• DATA IN THIS EXERCISE
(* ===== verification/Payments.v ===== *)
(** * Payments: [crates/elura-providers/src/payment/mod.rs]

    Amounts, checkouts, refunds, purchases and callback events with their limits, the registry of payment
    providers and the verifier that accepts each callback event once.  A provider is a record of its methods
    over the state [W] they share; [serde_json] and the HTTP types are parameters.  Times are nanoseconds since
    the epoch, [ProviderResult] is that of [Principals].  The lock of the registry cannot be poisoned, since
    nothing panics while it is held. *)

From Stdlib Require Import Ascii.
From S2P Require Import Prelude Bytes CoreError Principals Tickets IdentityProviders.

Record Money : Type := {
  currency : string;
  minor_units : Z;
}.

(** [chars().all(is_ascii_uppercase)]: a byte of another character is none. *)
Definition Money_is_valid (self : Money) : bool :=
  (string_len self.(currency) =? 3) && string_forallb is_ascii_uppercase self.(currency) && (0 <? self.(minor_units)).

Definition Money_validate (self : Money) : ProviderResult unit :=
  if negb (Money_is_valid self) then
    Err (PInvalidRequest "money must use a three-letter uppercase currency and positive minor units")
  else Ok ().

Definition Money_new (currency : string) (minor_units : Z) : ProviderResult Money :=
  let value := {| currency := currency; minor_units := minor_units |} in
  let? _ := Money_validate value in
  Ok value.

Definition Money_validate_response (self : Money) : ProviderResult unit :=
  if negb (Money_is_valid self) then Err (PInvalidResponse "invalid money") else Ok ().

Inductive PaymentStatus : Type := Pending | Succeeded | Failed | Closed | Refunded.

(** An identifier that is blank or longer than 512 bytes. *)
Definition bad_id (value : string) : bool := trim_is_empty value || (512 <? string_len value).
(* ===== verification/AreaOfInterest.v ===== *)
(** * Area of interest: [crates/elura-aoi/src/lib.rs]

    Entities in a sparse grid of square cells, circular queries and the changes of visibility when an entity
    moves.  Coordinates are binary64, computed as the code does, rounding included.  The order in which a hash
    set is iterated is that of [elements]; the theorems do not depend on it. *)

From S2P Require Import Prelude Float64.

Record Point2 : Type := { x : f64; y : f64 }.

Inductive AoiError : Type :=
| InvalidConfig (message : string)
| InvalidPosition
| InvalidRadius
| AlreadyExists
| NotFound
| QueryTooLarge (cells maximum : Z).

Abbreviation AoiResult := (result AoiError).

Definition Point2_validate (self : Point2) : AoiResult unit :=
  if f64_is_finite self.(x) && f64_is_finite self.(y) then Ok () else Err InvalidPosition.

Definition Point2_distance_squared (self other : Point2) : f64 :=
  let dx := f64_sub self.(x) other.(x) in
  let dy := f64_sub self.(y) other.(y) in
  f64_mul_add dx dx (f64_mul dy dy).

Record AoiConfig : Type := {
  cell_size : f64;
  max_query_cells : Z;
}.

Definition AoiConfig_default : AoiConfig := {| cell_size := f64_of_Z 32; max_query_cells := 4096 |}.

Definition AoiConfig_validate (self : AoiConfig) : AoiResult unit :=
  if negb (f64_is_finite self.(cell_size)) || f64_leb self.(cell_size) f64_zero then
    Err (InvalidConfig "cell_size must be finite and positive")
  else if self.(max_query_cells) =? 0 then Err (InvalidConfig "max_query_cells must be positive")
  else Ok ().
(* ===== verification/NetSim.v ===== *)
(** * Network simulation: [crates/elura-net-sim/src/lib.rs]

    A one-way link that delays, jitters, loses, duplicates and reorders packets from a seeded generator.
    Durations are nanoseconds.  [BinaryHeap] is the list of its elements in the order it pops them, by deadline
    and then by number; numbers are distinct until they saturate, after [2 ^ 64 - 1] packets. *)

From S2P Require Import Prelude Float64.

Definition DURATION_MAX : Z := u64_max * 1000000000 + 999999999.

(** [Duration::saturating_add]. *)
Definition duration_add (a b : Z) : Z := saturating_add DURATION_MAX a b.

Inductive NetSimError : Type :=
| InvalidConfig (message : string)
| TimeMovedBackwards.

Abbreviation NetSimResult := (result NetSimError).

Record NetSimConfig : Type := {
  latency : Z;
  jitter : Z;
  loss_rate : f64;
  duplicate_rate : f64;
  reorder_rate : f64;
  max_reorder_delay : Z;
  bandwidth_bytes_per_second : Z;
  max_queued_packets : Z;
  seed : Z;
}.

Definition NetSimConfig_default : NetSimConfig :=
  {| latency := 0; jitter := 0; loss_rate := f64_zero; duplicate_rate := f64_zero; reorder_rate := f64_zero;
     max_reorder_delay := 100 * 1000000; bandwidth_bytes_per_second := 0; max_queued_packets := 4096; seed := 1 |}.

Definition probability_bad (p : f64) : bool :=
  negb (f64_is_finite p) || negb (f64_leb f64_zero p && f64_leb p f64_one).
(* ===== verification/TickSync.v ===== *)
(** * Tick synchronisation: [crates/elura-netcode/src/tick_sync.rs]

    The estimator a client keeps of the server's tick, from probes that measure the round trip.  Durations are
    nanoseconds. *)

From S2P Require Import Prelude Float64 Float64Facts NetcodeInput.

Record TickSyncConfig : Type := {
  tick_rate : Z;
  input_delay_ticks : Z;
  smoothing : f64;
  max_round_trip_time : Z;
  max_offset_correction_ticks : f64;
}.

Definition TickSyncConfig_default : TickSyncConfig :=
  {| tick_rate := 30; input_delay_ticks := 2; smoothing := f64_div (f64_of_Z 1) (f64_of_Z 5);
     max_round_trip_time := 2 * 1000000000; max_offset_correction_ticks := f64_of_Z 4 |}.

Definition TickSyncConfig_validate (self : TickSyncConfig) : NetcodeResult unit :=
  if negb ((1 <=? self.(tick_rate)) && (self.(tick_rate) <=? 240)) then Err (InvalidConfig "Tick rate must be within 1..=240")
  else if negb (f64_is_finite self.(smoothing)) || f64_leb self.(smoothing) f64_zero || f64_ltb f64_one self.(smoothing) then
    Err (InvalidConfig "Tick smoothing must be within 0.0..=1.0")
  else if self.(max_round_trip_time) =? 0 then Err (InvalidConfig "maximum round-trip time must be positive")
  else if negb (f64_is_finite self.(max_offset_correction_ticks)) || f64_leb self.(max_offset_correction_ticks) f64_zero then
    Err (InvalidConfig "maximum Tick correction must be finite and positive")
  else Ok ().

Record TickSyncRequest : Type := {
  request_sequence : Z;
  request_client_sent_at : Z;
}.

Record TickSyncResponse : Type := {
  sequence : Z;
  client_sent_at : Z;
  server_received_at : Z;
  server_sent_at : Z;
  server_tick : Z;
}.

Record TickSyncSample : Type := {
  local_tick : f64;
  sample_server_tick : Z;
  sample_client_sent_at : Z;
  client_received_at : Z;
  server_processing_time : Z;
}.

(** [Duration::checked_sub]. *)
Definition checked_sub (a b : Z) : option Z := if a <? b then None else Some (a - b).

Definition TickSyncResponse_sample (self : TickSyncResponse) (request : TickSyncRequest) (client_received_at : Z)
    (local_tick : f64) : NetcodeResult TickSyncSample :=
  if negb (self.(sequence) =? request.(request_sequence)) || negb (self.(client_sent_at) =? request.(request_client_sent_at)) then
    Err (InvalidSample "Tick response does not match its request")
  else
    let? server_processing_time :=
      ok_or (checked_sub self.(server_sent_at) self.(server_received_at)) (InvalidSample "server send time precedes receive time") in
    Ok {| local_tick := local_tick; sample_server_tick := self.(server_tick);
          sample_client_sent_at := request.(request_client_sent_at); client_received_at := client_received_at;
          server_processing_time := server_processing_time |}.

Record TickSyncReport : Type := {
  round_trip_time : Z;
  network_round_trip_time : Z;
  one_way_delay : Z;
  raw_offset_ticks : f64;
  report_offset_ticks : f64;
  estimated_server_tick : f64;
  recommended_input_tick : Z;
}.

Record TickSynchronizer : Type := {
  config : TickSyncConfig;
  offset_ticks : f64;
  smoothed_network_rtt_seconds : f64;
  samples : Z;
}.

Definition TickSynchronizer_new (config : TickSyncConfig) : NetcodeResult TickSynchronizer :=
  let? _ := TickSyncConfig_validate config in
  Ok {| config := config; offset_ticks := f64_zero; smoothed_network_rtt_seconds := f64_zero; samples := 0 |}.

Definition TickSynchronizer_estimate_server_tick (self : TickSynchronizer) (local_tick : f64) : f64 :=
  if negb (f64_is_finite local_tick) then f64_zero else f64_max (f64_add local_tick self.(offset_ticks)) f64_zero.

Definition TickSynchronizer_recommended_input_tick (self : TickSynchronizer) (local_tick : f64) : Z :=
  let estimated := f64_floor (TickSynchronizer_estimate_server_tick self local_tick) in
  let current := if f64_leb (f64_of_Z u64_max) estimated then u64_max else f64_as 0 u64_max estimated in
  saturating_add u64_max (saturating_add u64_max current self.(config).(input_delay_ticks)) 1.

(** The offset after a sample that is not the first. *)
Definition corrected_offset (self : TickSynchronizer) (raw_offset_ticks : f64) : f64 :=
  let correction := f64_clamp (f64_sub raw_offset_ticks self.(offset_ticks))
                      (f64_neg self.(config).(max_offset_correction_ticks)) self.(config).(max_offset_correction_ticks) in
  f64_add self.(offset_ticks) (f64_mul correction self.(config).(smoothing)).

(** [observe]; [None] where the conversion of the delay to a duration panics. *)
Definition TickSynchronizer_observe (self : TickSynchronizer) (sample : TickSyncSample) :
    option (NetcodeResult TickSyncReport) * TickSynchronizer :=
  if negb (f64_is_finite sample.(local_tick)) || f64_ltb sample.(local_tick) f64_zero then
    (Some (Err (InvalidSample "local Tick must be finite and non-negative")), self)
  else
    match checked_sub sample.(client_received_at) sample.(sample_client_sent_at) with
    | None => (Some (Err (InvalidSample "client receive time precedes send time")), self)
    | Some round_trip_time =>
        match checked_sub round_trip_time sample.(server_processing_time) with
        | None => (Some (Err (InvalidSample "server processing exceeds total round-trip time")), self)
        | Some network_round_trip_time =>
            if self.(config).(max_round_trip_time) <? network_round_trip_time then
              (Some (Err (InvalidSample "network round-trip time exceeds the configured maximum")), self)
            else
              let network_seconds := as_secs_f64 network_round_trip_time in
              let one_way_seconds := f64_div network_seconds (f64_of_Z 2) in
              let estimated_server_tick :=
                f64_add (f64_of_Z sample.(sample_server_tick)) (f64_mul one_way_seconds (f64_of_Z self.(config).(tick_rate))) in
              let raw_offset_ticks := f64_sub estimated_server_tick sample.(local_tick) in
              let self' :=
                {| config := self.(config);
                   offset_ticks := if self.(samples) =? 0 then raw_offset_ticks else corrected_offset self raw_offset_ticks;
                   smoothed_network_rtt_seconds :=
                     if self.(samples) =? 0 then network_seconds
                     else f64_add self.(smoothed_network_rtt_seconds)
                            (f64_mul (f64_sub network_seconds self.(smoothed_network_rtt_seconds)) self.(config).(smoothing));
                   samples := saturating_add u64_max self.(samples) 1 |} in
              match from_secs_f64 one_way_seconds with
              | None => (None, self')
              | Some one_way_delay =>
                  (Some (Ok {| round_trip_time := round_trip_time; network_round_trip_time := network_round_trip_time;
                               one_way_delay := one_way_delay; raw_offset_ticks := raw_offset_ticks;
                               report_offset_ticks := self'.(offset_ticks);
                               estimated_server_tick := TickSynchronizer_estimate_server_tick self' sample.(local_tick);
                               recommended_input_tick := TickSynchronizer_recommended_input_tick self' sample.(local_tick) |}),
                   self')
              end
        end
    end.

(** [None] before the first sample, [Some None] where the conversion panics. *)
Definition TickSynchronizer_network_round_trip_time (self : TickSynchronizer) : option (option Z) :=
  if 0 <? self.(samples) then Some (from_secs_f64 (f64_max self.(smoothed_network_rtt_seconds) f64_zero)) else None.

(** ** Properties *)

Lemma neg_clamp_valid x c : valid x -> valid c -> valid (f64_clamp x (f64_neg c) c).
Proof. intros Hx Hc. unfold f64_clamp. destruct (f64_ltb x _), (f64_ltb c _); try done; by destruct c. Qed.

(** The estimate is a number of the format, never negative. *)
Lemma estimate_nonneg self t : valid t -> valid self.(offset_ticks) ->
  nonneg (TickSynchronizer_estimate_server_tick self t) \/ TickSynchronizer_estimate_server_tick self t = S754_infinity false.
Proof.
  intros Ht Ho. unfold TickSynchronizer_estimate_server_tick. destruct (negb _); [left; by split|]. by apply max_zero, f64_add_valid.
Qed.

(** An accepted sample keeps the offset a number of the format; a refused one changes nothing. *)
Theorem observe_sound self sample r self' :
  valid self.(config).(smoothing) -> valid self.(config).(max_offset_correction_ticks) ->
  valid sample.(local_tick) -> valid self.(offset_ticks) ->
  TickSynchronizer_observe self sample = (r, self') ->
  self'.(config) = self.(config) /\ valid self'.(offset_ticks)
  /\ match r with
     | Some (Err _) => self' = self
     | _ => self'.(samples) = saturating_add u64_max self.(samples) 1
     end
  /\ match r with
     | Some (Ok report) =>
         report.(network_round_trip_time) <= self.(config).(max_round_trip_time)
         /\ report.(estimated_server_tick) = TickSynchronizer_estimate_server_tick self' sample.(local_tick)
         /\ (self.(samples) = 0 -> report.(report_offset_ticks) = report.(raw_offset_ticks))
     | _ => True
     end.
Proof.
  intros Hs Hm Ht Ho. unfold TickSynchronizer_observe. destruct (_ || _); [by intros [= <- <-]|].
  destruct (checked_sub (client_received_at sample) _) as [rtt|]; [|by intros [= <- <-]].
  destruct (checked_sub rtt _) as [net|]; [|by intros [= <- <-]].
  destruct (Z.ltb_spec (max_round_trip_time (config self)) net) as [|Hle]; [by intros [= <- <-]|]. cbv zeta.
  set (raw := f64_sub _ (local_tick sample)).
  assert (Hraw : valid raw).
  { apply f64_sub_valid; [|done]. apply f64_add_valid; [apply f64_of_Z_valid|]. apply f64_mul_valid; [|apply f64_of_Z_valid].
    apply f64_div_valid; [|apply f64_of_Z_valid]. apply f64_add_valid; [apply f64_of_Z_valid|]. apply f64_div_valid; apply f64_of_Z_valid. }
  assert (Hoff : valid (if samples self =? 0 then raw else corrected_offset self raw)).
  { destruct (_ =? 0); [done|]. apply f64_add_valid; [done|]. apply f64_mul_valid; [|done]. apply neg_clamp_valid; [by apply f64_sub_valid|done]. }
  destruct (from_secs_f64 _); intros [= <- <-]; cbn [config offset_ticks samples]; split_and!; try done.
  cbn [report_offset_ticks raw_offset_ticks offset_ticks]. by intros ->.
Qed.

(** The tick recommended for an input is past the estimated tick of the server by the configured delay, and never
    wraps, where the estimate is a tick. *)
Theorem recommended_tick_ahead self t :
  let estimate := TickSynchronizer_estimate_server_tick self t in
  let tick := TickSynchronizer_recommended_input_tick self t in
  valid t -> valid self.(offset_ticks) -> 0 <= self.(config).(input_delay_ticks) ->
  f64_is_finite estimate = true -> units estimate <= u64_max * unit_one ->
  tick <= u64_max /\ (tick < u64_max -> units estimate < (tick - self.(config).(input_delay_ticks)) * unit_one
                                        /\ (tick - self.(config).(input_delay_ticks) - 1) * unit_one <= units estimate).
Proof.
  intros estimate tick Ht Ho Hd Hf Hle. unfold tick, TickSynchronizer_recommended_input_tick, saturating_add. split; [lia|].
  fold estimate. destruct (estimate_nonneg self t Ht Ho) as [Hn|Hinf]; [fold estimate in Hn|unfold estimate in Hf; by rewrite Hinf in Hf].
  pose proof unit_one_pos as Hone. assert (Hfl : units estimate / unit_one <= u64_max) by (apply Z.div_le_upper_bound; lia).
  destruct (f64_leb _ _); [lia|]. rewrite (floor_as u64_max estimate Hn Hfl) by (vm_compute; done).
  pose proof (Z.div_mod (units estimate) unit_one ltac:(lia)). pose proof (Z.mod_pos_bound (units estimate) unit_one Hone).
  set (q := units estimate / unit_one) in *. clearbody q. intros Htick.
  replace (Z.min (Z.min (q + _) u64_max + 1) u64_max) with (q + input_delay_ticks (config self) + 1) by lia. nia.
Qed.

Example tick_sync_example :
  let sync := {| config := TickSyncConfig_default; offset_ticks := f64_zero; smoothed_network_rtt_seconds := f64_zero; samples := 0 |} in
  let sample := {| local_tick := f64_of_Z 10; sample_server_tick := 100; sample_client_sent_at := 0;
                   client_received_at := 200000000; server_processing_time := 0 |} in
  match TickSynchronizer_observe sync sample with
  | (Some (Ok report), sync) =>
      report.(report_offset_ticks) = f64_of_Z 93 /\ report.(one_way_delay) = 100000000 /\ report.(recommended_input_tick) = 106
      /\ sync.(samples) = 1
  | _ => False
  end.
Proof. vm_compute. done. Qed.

• DESCRIPTION OF THE TASK
Copy only this part of the entries above: the line with "let raw_offset_ticks := f64_sub", the line with "report_offset_ticks := self'.(offset_ticks);", and the lines between, all exactly as written.

• TASK ANSWER
              let raw_offset_ticks := f64_sub estimated_server_tick sample.(local_tick) in
              let self' :=
                {| config := self.(config);
                   offset_ticks := if self.(samples) =? 0 then raw_offset_ticks else corrected_offset self raw_offset_ticks;
                   smoothed_network_rtt_seconds :=
                     if self.(samples) =? 0 then network_seconds
                     else f64_add self.(smoothed_network_rtt_seconds)
                            (f64_mul (f64_sub network_seconds self.(smoothed_network_rtt_seconds)) self.(config).(smoothing));
                   samples := saturating_add u64_max self.(samples) 1 |} in
              match from_secs_f64 one_way_seconds with
              | None => (None, self')
              | Some one_way_delay =>
                  (Some (Ok {| round_trip_time := round_trip_time; network_round_trip_time := network_round_trip_time;
                               one_way_delay := one_way_delay; raw_offset_ticks := raw_offset_ticks;
                               report_offset_ticks := self'.(offset_ticks);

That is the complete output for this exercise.